Although the 2008 Toyota Prius isn't in showrooms yet, the EPA back-tested several years' worth of cars using a mathematical formula based on the new testing methods.

Based on the new test, the combined city-highway mileage for the 2007 Prius dropped from 55 miles per gallon to 46, a 16% decline. The Honda Civic hybrid, also a 2007 model, showed a similar decline.

Drivers have long complained that the EPA's mileage test, developed in the mid-'70s, didn't take into account the way people actually drive. For instance, the test didn't measure the effects of stop-and-go driving and lead-footing -- two common Southern California pastimes -- on fuel economy.

In addition, the national speed limit was 55 mph when the old test was developed. Today, it's as high as 80 mph in some places.

In 2005, Consumer Reports tested 303 cars and trucks and found that about 90% got lower mileage than the EPA's estimates. The mileage for city driving averaged about 30% below the government's figures.

The new estimates "are more realistic and more reflective of how we drive today," EPA spokesman John Millett said.

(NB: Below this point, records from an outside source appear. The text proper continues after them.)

Lemma record_core s csa vote : core s -> votable s csa vote -> core (record s csa vote).
Proof.
  intros Hwf Hv. set (i := CrossShardAccept.ValidatorIndex csa).
  assert (forall k, i ∉ indices (sigs s k)) as Hfresh by (intros k; by apply fresh_index, Hv).
  assert (forall k, NoDup (indices (sigs (record s csa vote) k))) as Hnd.
  { intros k. rewrite sigs_record. case_decide; [|apply Hwf]. unfold indices. rewrite map_app.
    apply NoDup_app. split; [apply Hwf|]. split; [|apply NoDup_singleton].
    intros j Hj Hji. apply list_elem_of_singleton in Hji as ->. by apply (Hfresh k). }
  assert (forall k, Forall (fun i => 0 <= i < zlen (PeerList s)) (indices (sigs (record s csa vote) k))) as Hr.
  { intros k. rewrite sigs_record. case_decide; [|by apply indices_range]. unfold indices. rewrite map_app.
    apply Forall_app. split; [by apply indices_range|]. constructor; [apply Hv|constructor]. }
  split; try apply Hwf.
  - intros k. rewrite votePower_record. pose proof (Hr k) as Hrk. pose proof (Hnd k) as Hndk.
    rewrite sigs_record in *. case_decide as Hk; [|apply Hwf].
    pose proof (powerOf_le (PeerList s) _ (wf_votes s Hwf) Hndk Hrk) as Hle.
    unfold indices, powerOf in *. rewrite !map_app, zsum_app in *. cbn [map] in *.
    rewrite zsum_cons in *. cbn [zsum foldr] in *. rewrite (v_power _ _ _ Hv) in *.
    rewrite (wf_power s Hwf). unfold powerOf, indices. cbn [PeerList record].
    pose proof (power_bound s k Hwf) as Hb. unfold powerOf, indices in Hb.
    pose proof (wf_bound s Hwf). rewrite (wf_total s Hwf) in *.
    pose proof (power_nonneg (PeerList s) i (wf_votes s Hwf)) as Hp.
    unfold i in Hp. rewrite (v_power _ _ _ Hv) in Hp.
    rewrite (v_power _ _ _ Hv). rewrite wrap_s_small by (unfold in_s; lia). lia.
  - intros k csa' Hin. rewrite sigs_record in Hin.
    assert (csa' ∈ sigs s k \/ csa' = csa /\ k = CrossShardAccept.CommitStatus csa) as [Ho|[-> ->]].
    { case_decide; [|by left]. apply elem_of_app in Hin as [|Hin]; [by left|right].
      by apply list_elem_of_singleton in Hin. }
    + eapply recorded_mono; [..|by apply Hwf]; try done.
      intros j Hj. cbn. destruct (decide (CrossShardAccept.ValidatorIndex csa = j)) as [<-|];
        [by rewrite lookup_insert_eq|].
      by rewrite lookup_insert_ne.
    + destruct Hv. split; try done. cbn. by rewrite lookup_insert_eq.
  - exact Hnd.
  - intros k k' j Hne Hj Hj'. rewrite sigs_record in Hj, Hj'.
    destruct (decide (k = CrossShardAccept.CommitStatus csa)) as [Hk|Hk],
      (decide (k' = CrossShardAccept.CommitStatus csa)) as [Hk'|Hk']; [congruence|..].
    + unfold indices in Hj. rewrite map_app in Hj. apply elem_of_app in Hj as [Hj|Hj].
      * by apply (wf_disjoint s Hwf k k' j).
      * apply list_elem_of_singleton in Hj as ->. by apply (Hfresh k').
    + unfold indices in Hj'. rewrite map_app in Hj'. apply elem_of_app in Hj' as [Hj'|Hj'].
      * by apply (wf_disjoint s Hwf k k' j).
      * apply list_elem_of_singleton in Hj' as ->. by apply (Hfresh k).
    + by apply (wf_disjoint s Hwf k k' j).
Qed.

Besides listing mpg estimates, the EPA's new window stickers will also compare a vehicle's fuel economy with others in its class. And it gives a more precise breakdown of how the annual operating cost figure is calculated.

(You can browse the new mileage estimates, and compare them with the EPA's old numbers, at To check out the new window sticker, go to economy/label.htm.)

Dealers say it's too early to tell how car shoppers will react to the change, but the automakers aren't complaining. Customers angry about not being able to achieve unattainable mileage estimates weren't especially good for business.

(The fact that the new, lower estimates won't be used to calculate the car companies' average fuel economy rating -- known as CAFE -- also makes the pill easier to swallow.)

And the EPA is careful to note that it still isn't promising perfection.

"It's a sticker, not a crystal ball," Millett said. "This is a yardstick to compare one vehicle to another.

"Your mileage will vary."


Chrysler sees light on electric power

Speaking of miles per gallon, Chrysler, the only U.S.-based automaker without a gasoline-electric hybrid vehicle on the market, said this week that it was forming a unit to focus on electric-drive cars and trucks.

The unit, called Envi, is to develop electric vehicles for the company's Chrysler, Jeep and Dodge brands. Envi is short for "environmental," spokesman Nick Cappa said.

The announcement reflects Chrysler's new strategy after its separation from DaimlerChrysler.

"The creation of Envi allows us to focus on the development of a new generation of environmentally responsible" vehicles, Chief Executive Robert Nardelli said in a statement.

The move came a week after Nardelli hired Jim Press, the president of Toyota Motor Corp.'s North American unit and an advocate of the Prius, the world's bestselling hybrid.

Chrysler was taken over by private equity firm Cerberus Capital Management in August.

Chrysler plans to offer its first hybrids next year, in versions of the Dodge Durango and Chrysler Aspen sport-utility vehicles.

Chrysler's 2007 cars have the lowest average fuel economy, 28.6 mpg, of the six top-selling automakers in the U.S., according to the National Highway Traffic Safety Administration.